### Work to be completed
Quote the entries below from the line with "- intros t'." through the line with "(filter (fun t", both ends included, and only those lines.

━━ Exercise data

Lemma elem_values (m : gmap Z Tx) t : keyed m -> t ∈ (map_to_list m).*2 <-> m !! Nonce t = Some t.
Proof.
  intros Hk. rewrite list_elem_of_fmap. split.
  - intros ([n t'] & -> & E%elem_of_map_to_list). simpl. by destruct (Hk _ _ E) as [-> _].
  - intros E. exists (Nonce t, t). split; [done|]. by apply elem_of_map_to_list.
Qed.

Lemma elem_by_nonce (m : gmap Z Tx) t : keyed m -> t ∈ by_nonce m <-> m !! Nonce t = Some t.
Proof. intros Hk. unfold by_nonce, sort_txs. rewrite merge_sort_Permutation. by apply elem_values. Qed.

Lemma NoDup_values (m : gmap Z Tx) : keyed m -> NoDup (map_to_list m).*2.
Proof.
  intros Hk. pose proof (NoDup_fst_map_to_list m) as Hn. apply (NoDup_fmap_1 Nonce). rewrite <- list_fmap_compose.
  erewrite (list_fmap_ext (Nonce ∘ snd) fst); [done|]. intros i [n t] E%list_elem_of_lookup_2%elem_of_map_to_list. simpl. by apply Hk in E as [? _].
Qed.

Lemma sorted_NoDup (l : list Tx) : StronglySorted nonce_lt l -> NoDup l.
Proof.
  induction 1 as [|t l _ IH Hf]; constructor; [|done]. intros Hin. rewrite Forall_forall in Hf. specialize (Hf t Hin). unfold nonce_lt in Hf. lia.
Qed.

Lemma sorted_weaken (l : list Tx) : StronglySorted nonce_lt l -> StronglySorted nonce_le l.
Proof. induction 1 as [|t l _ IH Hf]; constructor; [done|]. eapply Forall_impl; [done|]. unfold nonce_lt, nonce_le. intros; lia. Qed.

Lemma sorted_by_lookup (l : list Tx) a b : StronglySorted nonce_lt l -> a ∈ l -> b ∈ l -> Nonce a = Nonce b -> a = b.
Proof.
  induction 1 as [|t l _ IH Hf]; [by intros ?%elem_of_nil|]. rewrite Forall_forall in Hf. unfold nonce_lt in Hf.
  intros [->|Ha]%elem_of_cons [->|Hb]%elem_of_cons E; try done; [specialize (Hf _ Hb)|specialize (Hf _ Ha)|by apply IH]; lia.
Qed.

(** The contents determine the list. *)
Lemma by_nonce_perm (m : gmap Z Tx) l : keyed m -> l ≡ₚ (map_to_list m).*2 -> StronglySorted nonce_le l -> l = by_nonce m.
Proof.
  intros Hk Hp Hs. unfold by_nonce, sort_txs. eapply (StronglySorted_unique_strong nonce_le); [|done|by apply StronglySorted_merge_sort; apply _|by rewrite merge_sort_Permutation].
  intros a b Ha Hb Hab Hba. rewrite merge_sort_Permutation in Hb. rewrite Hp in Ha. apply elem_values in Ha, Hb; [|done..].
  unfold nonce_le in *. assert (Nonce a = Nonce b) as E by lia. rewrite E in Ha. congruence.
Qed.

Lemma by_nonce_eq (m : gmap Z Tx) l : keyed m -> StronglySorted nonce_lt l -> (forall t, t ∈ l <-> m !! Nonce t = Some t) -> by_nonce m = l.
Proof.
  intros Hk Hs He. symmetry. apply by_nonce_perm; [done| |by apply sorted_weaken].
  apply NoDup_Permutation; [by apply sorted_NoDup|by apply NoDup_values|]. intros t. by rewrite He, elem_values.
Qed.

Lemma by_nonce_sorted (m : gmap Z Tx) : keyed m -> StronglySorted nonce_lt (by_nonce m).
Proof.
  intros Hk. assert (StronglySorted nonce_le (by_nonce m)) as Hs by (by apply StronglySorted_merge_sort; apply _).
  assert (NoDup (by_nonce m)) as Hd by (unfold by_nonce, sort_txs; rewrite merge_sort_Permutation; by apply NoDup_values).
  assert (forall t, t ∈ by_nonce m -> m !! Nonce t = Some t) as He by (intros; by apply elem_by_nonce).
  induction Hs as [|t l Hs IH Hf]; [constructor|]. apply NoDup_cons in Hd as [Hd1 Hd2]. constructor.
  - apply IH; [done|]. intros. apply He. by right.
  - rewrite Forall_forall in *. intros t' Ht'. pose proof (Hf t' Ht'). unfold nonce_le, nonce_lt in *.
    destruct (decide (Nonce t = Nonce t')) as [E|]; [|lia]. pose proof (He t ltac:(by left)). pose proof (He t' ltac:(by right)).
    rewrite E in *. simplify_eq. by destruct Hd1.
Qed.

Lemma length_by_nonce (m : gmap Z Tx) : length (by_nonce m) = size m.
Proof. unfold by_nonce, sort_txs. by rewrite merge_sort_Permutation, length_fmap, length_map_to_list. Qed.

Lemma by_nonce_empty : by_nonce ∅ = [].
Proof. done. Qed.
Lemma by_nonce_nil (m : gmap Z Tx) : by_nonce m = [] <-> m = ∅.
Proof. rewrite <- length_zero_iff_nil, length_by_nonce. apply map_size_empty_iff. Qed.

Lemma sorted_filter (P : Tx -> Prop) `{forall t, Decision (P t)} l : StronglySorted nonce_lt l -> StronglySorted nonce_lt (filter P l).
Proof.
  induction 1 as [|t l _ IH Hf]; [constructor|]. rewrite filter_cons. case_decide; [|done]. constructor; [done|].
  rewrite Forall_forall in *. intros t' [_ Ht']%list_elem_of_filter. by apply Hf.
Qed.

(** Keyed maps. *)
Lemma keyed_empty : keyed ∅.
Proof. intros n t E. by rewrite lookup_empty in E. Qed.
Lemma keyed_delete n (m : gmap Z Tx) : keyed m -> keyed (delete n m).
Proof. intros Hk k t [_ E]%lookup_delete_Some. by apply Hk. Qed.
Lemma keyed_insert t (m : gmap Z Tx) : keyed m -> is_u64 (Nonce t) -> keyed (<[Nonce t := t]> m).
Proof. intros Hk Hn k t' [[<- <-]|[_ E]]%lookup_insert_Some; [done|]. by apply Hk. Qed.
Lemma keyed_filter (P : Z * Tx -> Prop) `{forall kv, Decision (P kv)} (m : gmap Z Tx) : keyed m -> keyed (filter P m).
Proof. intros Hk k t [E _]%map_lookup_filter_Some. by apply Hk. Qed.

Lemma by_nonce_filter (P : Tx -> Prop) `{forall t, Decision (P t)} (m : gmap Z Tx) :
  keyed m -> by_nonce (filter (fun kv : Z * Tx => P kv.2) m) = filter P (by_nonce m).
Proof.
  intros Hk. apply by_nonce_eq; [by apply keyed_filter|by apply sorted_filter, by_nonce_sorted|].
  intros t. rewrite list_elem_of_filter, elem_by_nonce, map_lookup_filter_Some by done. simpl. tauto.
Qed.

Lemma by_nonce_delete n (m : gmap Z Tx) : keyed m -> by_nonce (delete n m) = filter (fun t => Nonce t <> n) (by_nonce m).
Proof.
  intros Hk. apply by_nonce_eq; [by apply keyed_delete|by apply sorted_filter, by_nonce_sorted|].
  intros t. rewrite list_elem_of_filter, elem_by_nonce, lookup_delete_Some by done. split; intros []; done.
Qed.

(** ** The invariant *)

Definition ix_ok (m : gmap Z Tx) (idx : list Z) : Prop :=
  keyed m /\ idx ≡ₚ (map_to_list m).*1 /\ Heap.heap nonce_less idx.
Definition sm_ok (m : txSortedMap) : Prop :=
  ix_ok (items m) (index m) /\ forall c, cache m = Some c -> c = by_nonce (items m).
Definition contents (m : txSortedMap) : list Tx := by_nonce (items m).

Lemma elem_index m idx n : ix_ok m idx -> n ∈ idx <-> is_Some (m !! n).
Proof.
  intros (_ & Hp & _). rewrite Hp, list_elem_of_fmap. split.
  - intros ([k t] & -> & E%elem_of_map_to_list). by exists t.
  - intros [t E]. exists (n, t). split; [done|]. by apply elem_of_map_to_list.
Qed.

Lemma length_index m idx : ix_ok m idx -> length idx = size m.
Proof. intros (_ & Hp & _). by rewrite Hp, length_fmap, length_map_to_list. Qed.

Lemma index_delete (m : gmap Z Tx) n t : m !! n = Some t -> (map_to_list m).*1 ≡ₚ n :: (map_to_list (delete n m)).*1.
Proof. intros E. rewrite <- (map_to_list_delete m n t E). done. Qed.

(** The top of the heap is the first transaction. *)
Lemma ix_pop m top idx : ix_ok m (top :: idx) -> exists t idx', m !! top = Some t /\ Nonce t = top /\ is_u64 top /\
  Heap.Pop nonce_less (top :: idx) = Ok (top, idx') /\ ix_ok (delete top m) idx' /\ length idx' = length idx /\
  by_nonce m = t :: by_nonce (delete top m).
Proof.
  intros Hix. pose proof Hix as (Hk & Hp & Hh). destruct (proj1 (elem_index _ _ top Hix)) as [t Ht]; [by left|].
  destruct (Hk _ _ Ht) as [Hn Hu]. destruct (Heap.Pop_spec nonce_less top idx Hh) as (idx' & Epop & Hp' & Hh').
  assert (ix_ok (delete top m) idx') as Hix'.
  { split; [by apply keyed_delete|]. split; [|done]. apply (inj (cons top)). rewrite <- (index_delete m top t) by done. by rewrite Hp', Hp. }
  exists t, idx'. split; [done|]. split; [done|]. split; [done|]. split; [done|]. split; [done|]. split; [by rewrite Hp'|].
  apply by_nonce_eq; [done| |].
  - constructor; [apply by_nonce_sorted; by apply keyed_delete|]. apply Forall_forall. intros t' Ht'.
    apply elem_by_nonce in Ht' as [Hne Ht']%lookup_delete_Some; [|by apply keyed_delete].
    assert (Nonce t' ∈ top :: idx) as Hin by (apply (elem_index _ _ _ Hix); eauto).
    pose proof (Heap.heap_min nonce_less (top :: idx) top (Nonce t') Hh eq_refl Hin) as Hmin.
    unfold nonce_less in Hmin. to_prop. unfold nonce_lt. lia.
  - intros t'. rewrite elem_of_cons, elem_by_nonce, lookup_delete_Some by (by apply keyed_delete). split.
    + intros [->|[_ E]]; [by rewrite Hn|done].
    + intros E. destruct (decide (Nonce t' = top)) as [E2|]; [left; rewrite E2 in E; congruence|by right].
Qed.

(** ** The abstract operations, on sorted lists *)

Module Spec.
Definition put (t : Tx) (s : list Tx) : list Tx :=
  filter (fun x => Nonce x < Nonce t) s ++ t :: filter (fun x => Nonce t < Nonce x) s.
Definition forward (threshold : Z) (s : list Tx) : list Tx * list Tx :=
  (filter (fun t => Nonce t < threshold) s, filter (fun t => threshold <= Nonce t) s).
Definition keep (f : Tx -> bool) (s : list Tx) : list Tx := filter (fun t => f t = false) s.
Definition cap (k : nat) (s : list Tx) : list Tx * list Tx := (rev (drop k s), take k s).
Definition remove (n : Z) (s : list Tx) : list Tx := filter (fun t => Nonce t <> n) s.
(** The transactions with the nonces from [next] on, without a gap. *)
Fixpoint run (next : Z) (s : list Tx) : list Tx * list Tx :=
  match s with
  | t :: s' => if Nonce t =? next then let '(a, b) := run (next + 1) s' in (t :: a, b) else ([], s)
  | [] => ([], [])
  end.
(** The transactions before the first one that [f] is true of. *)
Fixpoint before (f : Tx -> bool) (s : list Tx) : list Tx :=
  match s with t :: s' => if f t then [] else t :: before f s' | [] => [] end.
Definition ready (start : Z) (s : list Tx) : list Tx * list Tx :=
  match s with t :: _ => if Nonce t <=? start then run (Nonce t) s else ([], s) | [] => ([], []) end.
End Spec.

━━━━
━━ Exercise data

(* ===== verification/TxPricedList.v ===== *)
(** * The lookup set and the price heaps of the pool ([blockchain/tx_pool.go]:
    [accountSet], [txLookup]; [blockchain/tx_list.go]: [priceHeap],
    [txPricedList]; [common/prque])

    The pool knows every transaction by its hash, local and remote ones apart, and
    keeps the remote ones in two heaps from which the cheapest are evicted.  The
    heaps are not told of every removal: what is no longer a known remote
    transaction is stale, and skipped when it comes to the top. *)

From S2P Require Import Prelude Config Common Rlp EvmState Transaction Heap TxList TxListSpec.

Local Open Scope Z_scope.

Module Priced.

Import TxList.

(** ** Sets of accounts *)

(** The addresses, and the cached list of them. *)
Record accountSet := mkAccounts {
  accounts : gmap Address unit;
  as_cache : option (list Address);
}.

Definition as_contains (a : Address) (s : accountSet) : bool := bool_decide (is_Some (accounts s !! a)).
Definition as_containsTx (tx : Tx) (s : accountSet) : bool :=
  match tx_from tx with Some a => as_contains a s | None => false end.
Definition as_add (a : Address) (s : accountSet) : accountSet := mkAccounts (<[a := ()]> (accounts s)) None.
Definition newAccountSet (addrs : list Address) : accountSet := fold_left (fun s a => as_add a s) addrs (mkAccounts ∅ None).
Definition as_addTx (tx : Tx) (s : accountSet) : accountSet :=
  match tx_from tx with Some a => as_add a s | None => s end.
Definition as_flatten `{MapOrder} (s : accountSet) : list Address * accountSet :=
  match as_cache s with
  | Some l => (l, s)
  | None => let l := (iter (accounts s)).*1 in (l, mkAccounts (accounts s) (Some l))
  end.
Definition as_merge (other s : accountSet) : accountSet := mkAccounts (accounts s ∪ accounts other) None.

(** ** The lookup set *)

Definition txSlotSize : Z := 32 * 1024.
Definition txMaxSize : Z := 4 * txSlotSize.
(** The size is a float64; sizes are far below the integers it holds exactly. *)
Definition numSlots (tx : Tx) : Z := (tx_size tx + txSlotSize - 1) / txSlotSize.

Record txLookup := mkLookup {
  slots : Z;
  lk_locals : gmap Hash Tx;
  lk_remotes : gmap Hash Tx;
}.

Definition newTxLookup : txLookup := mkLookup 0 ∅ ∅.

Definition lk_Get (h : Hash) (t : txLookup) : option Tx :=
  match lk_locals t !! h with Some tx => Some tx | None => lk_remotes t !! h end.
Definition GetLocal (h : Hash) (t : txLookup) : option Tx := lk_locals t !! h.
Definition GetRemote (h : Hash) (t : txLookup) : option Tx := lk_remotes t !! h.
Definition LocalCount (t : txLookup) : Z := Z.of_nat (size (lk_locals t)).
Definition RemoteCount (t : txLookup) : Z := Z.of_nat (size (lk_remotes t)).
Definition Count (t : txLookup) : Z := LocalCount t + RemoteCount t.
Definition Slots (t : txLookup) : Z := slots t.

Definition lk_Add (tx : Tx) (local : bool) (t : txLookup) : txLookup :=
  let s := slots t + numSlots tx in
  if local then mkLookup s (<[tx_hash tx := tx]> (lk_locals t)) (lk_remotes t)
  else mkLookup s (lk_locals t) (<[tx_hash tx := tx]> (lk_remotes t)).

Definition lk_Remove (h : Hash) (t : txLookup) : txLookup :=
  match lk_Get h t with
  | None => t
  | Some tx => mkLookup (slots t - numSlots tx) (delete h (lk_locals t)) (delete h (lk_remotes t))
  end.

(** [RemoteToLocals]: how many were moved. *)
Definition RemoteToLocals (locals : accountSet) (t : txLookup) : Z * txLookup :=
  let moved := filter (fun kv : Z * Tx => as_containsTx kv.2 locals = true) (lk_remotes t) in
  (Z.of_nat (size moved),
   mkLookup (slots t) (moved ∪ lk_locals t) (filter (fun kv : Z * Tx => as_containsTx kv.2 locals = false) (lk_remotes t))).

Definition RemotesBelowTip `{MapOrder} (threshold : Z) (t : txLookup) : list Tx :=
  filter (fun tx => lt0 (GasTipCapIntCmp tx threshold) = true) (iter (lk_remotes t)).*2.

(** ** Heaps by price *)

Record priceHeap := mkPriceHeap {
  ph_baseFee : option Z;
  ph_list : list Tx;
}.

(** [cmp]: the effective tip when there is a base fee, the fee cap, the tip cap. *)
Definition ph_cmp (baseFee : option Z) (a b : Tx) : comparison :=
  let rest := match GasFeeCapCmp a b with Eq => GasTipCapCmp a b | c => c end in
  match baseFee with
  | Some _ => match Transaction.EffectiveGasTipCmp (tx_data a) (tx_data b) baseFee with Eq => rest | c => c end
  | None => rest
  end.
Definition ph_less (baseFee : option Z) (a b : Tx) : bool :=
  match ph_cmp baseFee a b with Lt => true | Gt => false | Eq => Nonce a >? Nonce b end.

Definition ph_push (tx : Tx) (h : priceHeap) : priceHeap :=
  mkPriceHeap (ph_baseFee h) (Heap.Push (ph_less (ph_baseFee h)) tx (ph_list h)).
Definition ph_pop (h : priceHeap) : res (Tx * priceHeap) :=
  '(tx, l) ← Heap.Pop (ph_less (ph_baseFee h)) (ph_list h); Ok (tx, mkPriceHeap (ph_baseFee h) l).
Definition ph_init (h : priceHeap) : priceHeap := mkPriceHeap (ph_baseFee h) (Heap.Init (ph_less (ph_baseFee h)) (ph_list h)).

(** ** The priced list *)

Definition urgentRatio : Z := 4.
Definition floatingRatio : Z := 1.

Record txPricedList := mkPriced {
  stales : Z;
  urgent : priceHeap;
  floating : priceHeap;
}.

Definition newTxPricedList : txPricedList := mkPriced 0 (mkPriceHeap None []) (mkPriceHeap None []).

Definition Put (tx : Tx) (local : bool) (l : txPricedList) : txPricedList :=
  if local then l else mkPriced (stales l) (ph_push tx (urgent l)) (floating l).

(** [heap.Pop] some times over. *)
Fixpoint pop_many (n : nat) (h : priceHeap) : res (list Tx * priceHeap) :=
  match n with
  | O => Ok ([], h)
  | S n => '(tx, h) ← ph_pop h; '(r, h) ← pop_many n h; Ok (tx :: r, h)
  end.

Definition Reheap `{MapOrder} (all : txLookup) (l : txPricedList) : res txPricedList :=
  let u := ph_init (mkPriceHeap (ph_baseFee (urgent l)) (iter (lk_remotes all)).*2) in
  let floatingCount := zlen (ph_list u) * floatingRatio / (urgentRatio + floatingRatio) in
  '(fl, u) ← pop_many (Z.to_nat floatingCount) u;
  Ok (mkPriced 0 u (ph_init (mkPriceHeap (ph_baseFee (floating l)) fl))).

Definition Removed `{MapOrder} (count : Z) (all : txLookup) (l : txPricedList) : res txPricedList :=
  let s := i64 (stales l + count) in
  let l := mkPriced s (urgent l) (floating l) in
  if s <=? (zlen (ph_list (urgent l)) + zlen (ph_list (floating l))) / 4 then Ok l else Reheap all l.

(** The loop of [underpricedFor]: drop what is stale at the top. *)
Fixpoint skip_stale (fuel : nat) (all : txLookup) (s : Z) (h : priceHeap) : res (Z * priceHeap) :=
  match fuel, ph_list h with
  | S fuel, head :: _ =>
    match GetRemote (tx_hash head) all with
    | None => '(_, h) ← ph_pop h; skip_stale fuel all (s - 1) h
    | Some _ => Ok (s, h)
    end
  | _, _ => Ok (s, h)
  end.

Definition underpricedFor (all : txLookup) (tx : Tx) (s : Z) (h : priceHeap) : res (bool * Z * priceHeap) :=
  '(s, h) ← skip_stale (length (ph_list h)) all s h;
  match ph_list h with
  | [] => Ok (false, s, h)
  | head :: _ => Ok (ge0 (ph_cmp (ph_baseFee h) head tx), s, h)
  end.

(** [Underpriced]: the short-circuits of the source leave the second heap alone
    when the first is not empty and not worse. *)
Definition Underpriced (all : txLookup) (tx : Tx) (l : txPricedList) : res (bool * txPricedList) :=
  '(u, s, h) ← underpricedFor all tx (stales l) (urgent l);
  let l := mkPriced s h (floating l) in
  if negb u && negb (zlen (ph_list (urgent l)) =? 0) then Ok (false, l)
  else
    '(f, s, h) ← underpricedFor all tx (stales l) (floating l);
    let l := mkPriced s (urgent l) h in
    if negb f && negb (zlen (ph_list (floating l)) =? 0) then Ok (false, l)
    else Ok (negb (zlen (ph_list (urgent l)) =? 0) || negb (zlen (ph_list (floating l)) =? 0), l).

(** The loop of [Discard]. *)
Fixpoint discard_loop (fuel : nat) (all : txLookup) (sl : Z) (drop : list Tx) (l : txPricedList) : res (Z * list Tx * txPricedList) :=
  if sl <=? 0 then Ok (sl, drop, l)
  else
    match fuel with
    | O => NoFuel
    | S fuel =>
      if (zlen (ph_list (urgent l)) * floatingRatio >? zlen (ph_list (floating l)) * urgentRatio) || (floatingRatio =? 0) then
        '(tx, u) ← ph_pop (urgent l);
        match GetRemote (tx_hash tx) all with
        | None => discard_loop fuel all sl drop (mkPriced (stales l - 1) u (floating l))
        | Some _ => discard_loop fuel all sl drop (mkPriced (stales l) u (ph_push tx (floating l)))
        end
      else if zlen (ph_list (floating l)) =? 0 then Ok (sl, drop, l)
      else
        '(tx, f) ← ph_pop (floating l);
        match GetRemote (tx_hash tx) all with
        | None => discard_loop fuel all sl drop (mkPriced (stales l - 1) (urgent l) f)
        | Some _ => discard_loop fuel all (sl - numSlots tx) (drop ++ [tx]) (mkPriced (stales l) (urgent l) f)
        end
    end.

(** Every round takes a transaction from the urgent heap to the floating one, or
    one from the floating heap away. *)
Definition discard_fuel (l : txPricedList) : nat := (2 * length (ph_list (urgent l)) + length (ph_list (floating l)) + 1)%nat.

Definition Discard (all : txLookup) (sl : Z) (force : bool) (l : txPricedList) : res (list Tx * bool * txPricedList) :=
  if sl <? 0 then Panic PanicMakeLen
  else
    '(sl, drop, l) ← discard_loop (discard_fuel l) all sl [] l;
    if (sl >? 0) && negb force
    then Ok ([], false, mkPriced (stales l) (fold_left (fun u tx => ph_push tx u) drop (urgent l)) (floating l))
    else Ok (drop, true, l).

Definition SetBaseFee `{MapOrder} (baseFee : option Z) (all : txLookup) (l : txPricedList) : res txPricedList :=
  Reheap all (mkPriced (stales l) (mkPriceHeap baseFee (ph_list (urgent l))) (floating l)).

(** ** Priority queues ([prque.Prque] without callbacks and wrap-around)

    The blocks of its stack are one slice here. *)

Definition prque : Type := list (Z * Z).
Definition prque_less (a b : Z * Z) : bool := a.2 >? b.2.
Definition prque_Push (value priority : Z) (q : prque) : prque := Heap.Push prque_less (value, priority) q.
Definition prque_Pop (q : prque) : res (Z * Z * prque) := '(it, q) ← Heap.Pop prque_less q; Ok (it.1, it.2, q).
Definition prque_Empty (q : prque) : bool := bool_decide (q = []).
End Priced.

━━━━

### Exercise solution
  - intros t'. rewrite elem_of_cons, elem_by_nonce, lookup_delete_Some by (by apply keyed_delete). split.
    + intros [->|[_ E]]; [by rewrite Hn|done].
    + intros E. destruct (decide (Nonce t' = top)) as [E2|]; [left; rewrite E2 in E; congruence|by right].
Qed.

(** ** The abstract operations, on sorted lists *)

Module Spec.
Definition put (t : Tx) (s : list Tx) : list Tx :=
  filter (fun x => Nonce x < Nonce t) s ++ t :: filter (fun x => Nonce t < Nonce x) s.
Definition forward (threshold : Z) (s : list Tx) : list Tx * list Tx :=
  (filter (fun t => Nonce t < threshold) s, filter (fun t => threshold <= Nonce t) s).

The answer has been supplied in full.